BACKGROUND: Sepsis-induced acute lung injury (ALI) is characterized by excessive inflammation and pyroptosis of lung epithelial cells. AU-rich element binding factor 1 (AUF1) is a key RNA-binding protein involved in mRNA decay and regulation of inflammatory responses. Understanding AUF1's role in ALI could reveal novel therapeutic targets.
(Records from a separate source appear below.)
Lemma replay_any fuel file offset s : capped s -> offset <= lenN file -> (length file < fuel + N.to_nat offset)%nat ->
  match replay fuel file offset s with
  | Ok (s', o) => capped s' /\ offset <= o <= lenN file | Err _ => True | Panic => False end.
Proof.
  revert offset s. induction fuel as [|fuel IH]; intros offset s Hs Ho Hf; [unfold lenN in *; lia|]. cbn [replay].
  destruct (N.leb_spec (lenN file) offset); [split; [done|lia]|].
  destruct (N.ltb_spec (lenN file - offset) 4); [split; [done|lia]|].
  pose proof (read_exact_any file offset 4). destruct (read_exact file offset 4) as [sz| |]; [|done|done].
  cbn [mbind result_bind]. destruct (_ || _); [done|].
  destruct (N.ltb_spec (lenN file - offset - 4) (le_val sz)); [split; [done|lia]|].
  pose proof (read_exact_any file (offset + 4) (le_val sz)).
  destruct (read_exact file (offset + 4) (le_val sz)) as [bs| |]; [|done|done]. cbn [mbind result_bind].
  pose proof (replay_record_any s bs Hs) as Hr. destruct (replay_record s bs) as [s'| |]; [|done|done].
  cbn [mbind result_bind]. specialize (IH (offset + (4 + le_val sz)) s' Hr ltac:(lia) ltac:(lia)).
  destruct (replay _ _ _ _) as [[s2 o]| |]; [|done|done]. destruct IH. split; [done|lia].
Qed.

Lemma replay_range fuel file offset s s' o : replay fuel file offset s = Ok (s', o) -> offset <= lenN file ->
  offset <= o <= lenN file.
Proof.
  revert offset s. induction fuel as [|fuel IH]; intros offset s; [done|]. cbn [replay].
  destruct (N.leb_spec (lenN file) offset); [intros [= _ <-]; lia|].
  destruct (N.ltb_spec (lenN file - offset) 4); [intros [= _ <-]; lia|].
  destruct (read_exact file offset 4) as [sz| |]; [|done|done]. cbn [mbind result_bind]. destruct (_ || _); [done|].
  destruct (N.ltb_spec (lenN file - offset - 4) (le_val sz)); [intros [= _ <-]; lia|].
  destruct (read_exact file (offset + 4) (le_val sz)) as [bs| |]; [|done|done]. cbn [mbind result_bind].
  destruct (replay_record s bs) as [s1| |]; [|done|done]. cbn [mbind result_bind].
  intros E Ho. specialize (IH _ _ E). lia.
Qed.

Lemma read_exact_take file o pos n : pos + n <= o -> o <= lenN file ->
  read_exact (take (N.to_nat o) file) pos n = read_exact file pos n.
Proof.
  intros H1 H2. unfold read_exact, lenN in *. rewrite length_take.
  rewrite !(proj2 (N.leb_le _ _)) by lia. f_equal. rewrite !take_drop_commute, take_take. do 2 f_equal. lia.
Qed.

(** Replaying the part of the file that was recovered gives the same. *)
Lemma replay_prefix fuel fuel' file offset s s' o : replay fuel file offset s = Ok (s', o) -> offset <= lenN file ->
  (N.to_nat o < fuel' + N.to_nat offset)%nat -> replay fuel' (take (N.to_nat o) file) offset s = Ok (s', o).
Proof.
  revert fuel' offset s. induction fuel as [|fuel IH]; intros fuel' offset s E Hle Hf; [done|].
  pose proof (replay_range _ _ _ _ _ _ E Hle) as Ho.
  assert (Hlen : lenN (take (N.to_nat o) file) = o) by (unfold lenN in *; rewrite length_take; lia).
  destruct fuel' as [|fuel']; [lia|]. cbn [replay] in *. rewrite Hlen.
  destruct (N.leb_spec o offset) as [Hstop|Hgo].
  { assert (o = offset) as <- by lia. revert E. destruct (N.leb_spec (lenN file) o); [done|].
    destruct (N.ltb_spec (lenN file - o) 4); [done|]. destruct (read_exact file o 4) as [sz| |]; [|done|done]. cbn [mbind result_bind].
    destruct (_ || _); [done|]. destruct (N.ltb_spec (lenN file - o - 4) (le_val sz)); [done|].
    destruct (read_exact file (o + 4) (le_val sz)) as [bs| |]; [|done|done]. cbn [mbind result_bind].
    destruct (replay_record s bs) as [s1| |]; [|done|done]. cbn [mbind result_bind].
    intros E. apply replay_range in E; lia. }
  revert E. destruct (N.leb_spec (lenN file) offset); [intros [= _ <-]; lia|].
  destruct (N.ltb_spec (lenN file - offset) 4); [intros [= _ <-]; lia|].
  destruct (read_exact file offset 4) as [sz| |] eqn:Esz; [|done|done]. cbn [mbind result_bind].
  destruct (_ || _) eqn:Er; [done|].
  destruct (N.ltb_spec (lenN file - offset - 4) (le_val sz)); [intros [= _ <-]; lia|].
  destruct (read_exact file (offset + 4) (le_val sz)) as [bs| |] eqn:Ebs; [|done|done]. cbn [mbind result_bind].
  destruct (replay_record s bs) as [s1| |] eqn:Es; [|done|done]. cbn [mbind result_bind]. intros E.
  pose proof (replay_range _ _ _ _ _ _ E ltac:(lia)) as Ho1.
  rewrite (proj2 (N.ltb_ge (o - offset) 4)) by lia. rewrite read_exact_take, Esz by lia. cbn [mbind result_bind].
  rewrite Er. rewrite (proj2 (N.ltb_ge (o - offset - 4) _)) by lia. rewrite read_exact_take, Ebs by lia.
  cbn [mbind result_bind]. rewrite Es. cbn [mbind result_bind]. apply IH; [done|lia|lia].
Qed.

Lemma open_header_spec f :
  match open_header f with Ok file => lenN file <= MAX_BYTES | Err _ => True | Panic => False end.
Proof.
  unfold open_header. destruct (N.ltb_spec MAX_BYTES (lenN f)); [done|]. destruct (_ <? _); [|done].
  by case_decide.
Qed.

Lemma open_header_id file : lenN file <= MAX_BYTES -> 8 <= lenN file -> open_header file = Ok file.
Proof.
  intros H1 H2. unfold open_header. rewrite (proj2 (N.ltb_ge _ _)) by done.
  by rewrite (proj2 (N.ltb_ge _ _)) by (change (lenN MAGIC) with 8; lia).
Qed.

Lemma new_capped : capped new.
Proof. split; [apply store_wf_new|]. cbn. rewrite map_size_empty. lia. Qed.

Lemma open_any f :
  match open f with
  | Ok s => capped s /\ exists j, journal s = Some j /\ lenN (Journal.file j) = Journal.len j /\
      open (Journal.file j) = Ok s
  | Err _ => True
  | Panic => False
  end.
Proof.
  unfold open at 1. pose proof (open_header_spec f) as Hh. destruct (open_header f) as [file| |]; [|done|done].
  cbn [mbind result_bind]. unfold read_exact at 1. destruct (N.leb_spec (0 + 8) (lenN file)) as [H8|]; [|done].
  cbn [mbind result_bind]. destruct (decide _) as [|Hm]; [done|]. change (lenN MAGIC) with 8.
  pose proof (replay_any (length file) file 8 new new_capped ltac:(lia) ltac:(lia)) as Hr.
  destruct (replay _ file 8 new) as [[s o]| |] eqn:E; [|done|done]. destruct Hr as [[Hwf Hsz] Ho]. cbn.
  split; [split; [by apply (store_wf_ext s)|done]|].
  assert (Hf : (if o =? lenN file then file else resize (N.to_nat o) zero_byte file) = take (N.to_nat o) file).
  { destruct (N.eqb_spec o (lenN file)) as [->|]; [by rewrite take_ge by (unfold lenN; lia)|].
    apply resize_le. unfold lenN in *. lia. }
  rewrite Hf. assert (Hl : lenN (take (N.to_nat o) file) = o) by (unfold lenN in *; rewrite length_take; lia).
  eexists. split; [done|]. split; [done|]. cbn [Journal.file]. unfold open.
  rewrite open_header_id by (rewrite Hl; lia). cbn [mbind result_bind]. rewrite read_exact_take by lia.
  unfold read_exact. rewrite (proj2 (N.leb_le _ _)) by done. cbn [mbind result_bind]. rewrite decide_False by done.
  change (lenN MAGIC) with 8. rewrite (replay_prefix (length file) _ file 8 new s o E) by (rewrite ?length_take; unfold lenN in *; lia).
  cbn [mbind result_bind]. by rewrite Hl, N.eqb_refl.
Qed.

(** ** Insertion into a journaled store *)

Lemma not_held_new es i : map_of es !! i = None -> i ∉ map Entry.id es.
Proof.
  intros H%not_elem_of_list_to_map_2. rewrite <- list_fmap_compose in H.
  intros (e & -> & He)%list_elem_of_fmap. apply H, list_elem_of_fmap. by exists e.
Qed.

Lemma journal_step_journaled s es e io : journaled s es -> valid e -> entries s !! Entry.id e = None ->
  exists j, Journal.len j = lenN (committed es) /\ on_disk es (Journal.file j) /\
    ((journal_step s e io = (Some j, Err StoreError.Capacity) /\ ~ addable es e \/
      (io <> IoOk /\ journal_step s e io = (Some j, io_error) /\
       forall n, io = WriteStops n -> addable es e /\ Journal.file j = committed es ++ take n (record e))) \/
     (addable es e /\
      journal_step s e io = (Some (Journal.mk (committed (es ++ [e])) (lenN (committed (es ++ [e])))), Ok tt))).
Proof.
  intros ((Hwf & He) & Hl & j & Hj & Hlen & Hdisk) Hv Hnone.
  destruct (log_ids es Hl) as (Hn & _). unfold journal_step. rewrite Hj. unfold len.
  rewrite He, size_map_of by done. rewrite He in Hnone. apply not_held_new in Hnone.
  destruct (N.leb_spec MAX_ENTRIES (lenN es)).
  { exists j. split_and!; [done|done|]. left; left. split; [done|]. intros Ha. pose proof (add_entries _ _ Ha). lia. }
  unfold Journal.append.
  destruct (N.ltb_spec MAX_RECORD (lenN (Entry.to_bytes e))).
  { exists j. split_and!; [done|done|]. left; left. split; [done|]. intros Ha. pose proof (add_record _ _ Ha). lia. }
  rewrite Hlen. destruct (N.ltb_spec MAX_BYTES (lenN (committed es) + 4 + lenN (Entry.to_bytes e))).
  { exists j. split_and!; [done|done|]. left; left. split; [done|]. intros Ha. pose proof (add_bytes _ _ Ha). lia. }
  cbn [orb]. assert (Ha : addable es e) by done.
  unfold Journal.write_at_len. rewrite Hlen, (resize_committed es) by done. destruct io as [| |n].
  - exists j. split_and!; [done|done|right]. split; [done|].
    rewrite committed_snoc, lenN_app, length_record. done.
  - exists j. split_and!; [done|done|left; right]. done.
  - exists (Journal.mk (committed es ++ take n (record e)) (lenN (committed es))). split_and!; [done| |].
    + right. by exists e, n.
    + left; right. split_and!; [done|done|]. by intros ? [= ->].
Qed.

Lemma insert_journaled s es e io : journaled s es -> Entry.wf e ->
  let '(s', r) := insert s e io in
  match r with
  | Ok true => addable es e /\ journaled s' (es ++ [e]) /\
      journal s' = Some (Journal.mk (committed (es ++ [e])) (lenN (committed (es ++ [e]))))
  | Panic => False
  | _ => journaled s' es /\
      forall n, io = WriteStops n -> addable es e -> journal s' =
        Some (Journal.mk (committed es ++ take n (record e)) (lenN (committed es)))
  end.
Proof.
  intros Hjs He. pose proof Hjs as ((Hwf & Hent) & Hl & j & Hj & Hlen & Hdisk).
  destruct (log_ids es Hl) as (Hn & Hcnt & _).
  assert (Hsz : N.of_nat (base.size (entries s)) < u32_max).
  { rewrite Hent, size_map_of by done. unfold MAX_ENTRIES, u32_max in *. lia. }
  pose proof (insert_inserts s e io Hwf He Hsz) as Hi.
  pose proof (inserts_wf _ _ _ _ _ Hwf Hi) as Hwf'.
  destruct (insert s e io) as [s' r]; cbn [fst snd] in *.
  assert (Hkeep : forall j', Journal.len j' = lenN (committed es) -> on_disk es (Journal.file j') ->
            journaled (mk (entries s) (order s) (Some j')) es).
  { intros j' ??. split; [split; [by apply (store_wf_ext s)|done]|]. split; [done|by exists j']. }
  destruct Hi as [Hk|Hk Hsig|Hv Hheld|j' err Hv Hnew Hstep|j' o Hv Hnew Hstep _].
  - split; [done|]. intros n _ Ha. by destruct (add_valid _ _ Ha) as (_ & ? & _).
  - split; [done|]. intros n _ Ha. by destruct (add_valid _ _ Ha) as (_ & _ & ?).
  - split; [done|]. intros n _ Ha. destruct Hheld as [x Hx]. rewrite Hent, lookup_map_of in Hx; [done|done|].
    apply (add_new _ _ Ha).
  - destruct (journal_step_journaled s es e io Hjs Hv Hnew) as (j1 & H1 & H2 & [[[H3 H4]|(H3 & H4 & H5)]|[_ H3]]);
      [| |congruence].
    + rewrite Hstep in H3. injection H3 as -> ->. split; [by apply Hkeep|]. intros n _ Ha. done.
    + rewrite Hstep in H4. injection H4 as -> ->. split; [by apply Hkeep|]. intros n Hn' Ha. cbn. destruct (H5 n Hn') as [_ Hf].
      destruct j1; cbn in *; by subst.
  - destruct (journal_step_journaled s es e io Hjs Hv Hnew) as (j1 & H1 & H2 & [[[H3 H4]|(H3 & H4 & H5)]|[Ha H3]]);
      [congruence|unfold io_error in H4; congruence|].
    rewrite Hstep in H3. injection H3 as ->. split_and!; [done| |done].
    split; [split; [done|]|split; [by constructor|]].
    + cbn. rewrite map_of_snoc, Hent; [done|apply Ha].
    + eexists. split; [done|]. split; [done|by left].
Qed.

(** A journaled store never reports success when the write stopped. *)
Lemma insert_write_stops s e n j : journal s = Some j -> (insert s e (WriteStops n)).2 <> Ok true.
Proof.
  intros Hj. unfold insert. destruct (_ =? _); [done|]. destruct (Entry.verify e); [|done|done].
  destruct (contains _ _); [done|]. unfold journal_step. rewrite Hj.
  destruct (_ <=? _); [done|]. unfold Journal.append. by destruct (_ || _).
Qed.

(** ** Stores with room *)

(** The store can take [n] more entries of at most [c] bytes: one in memory
    always can, one with a journal that it agrees with as long as the file
    may grow and the writes succeed. *)
Definition storing (io : nat -> io_outcome) (c : N) (n : nat) (s : t) : Prop :=
  match journal s with
  | None => True
  | Some j =>
      (exists es, journaled s es) /\ (forall k, io k = IoOk) /\ c <= MAX_RECORD /\
      len s + N.of_nat n <= MAX_ENTRIES /\ Journal.len j + N.of_nat n * (4 + c) <= MAX_BYTES
  end.

Lemma storing_weaken io c c' n n' s : storing io c n s -> c' <= c -> (n' <= n)%nat -> storing io c' n' s.
Proof.
  unfold storing. destruct (journal s) as [j|]; [|done]. intros (He & Hio & Hc & Hn & Hb) Hlc Hle.
  split_and!; try done; [lia|lia|]. etrans; [|exact Hb]. apply N.add_le_mono_l, N.mul_le_mono; lia.
Qed.

Lemma storing_le io c n n' s : storing io c n s -> (n' <= n)%nat -> storing io c n' s.
Proof. intros H Hle. by eapply storing_weaken. Qed.

Lemma storing_memory io c n s : journal s = None -> storing io c n s.
Proof. unfold storing. by intros ->. Qed.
METHODS: We employed both in vivo (cecal ligation and puncture, CLP) and in vitro (lipopolysaccharide, LPS-treated cells) models of sepsis-induced ALI. Survival rates, lung histopathology, and expression levels of ZDHHC21, STING palmitoylation, and pyroptosis markers (c-Caspase-1, GSDMD-N, IL-18, IL-1β) were assessed. Knockdown and overexpression experiments for ZDHHC21, ETS2, and AUF1 were conducted. RNA immunoprecipitation (RIP) and RNA pulldown assays evaluated AUF1 binding to ETS2 mRNA, while mRNA decay was analyzed using actinomycin D. RESULTS: In ALI models, ZDHHC21 expression, STING palmitoylation, and pyroptosis markers were significantly increased. Inhibition of NLRP3/AIM2 improved survival and reduced lung injury without affecting ZDHHC21 levels. Knockdown of ZDHHC21 reduced STING palmitoylation and pyroptosis. ETS2 was upregulated in ALI and directly activated ZDHHC21 transcription. AUF1 expression was downregulated in ALI, leading to decreased decay of ETS2 mRNA and elevated ETS2/ZDHHC21/STING axis activity. Overexpression of AUF1 reversed these changes, reducing STING palmitoylation and pyroptosis. AUF1 directly bound and promoted the decay of ETS2 mRNA. CONCLUSION: AUF1 mitigates sepsis-induced ALI by promoting ETS2 mRNA decay via the ETS2/ZDHHC21 axis, thereby reducing STING palmitoylation and pyroptosis in lung epithelial cells. Targeting the AUF1/ETS2/ZDHHC21/STING pathway offers a promising therapeutic strategy for improving outcomes in sepsis-induced ALI. Future studies should validate these findings in human samples and explore upstream regulators of AUF1.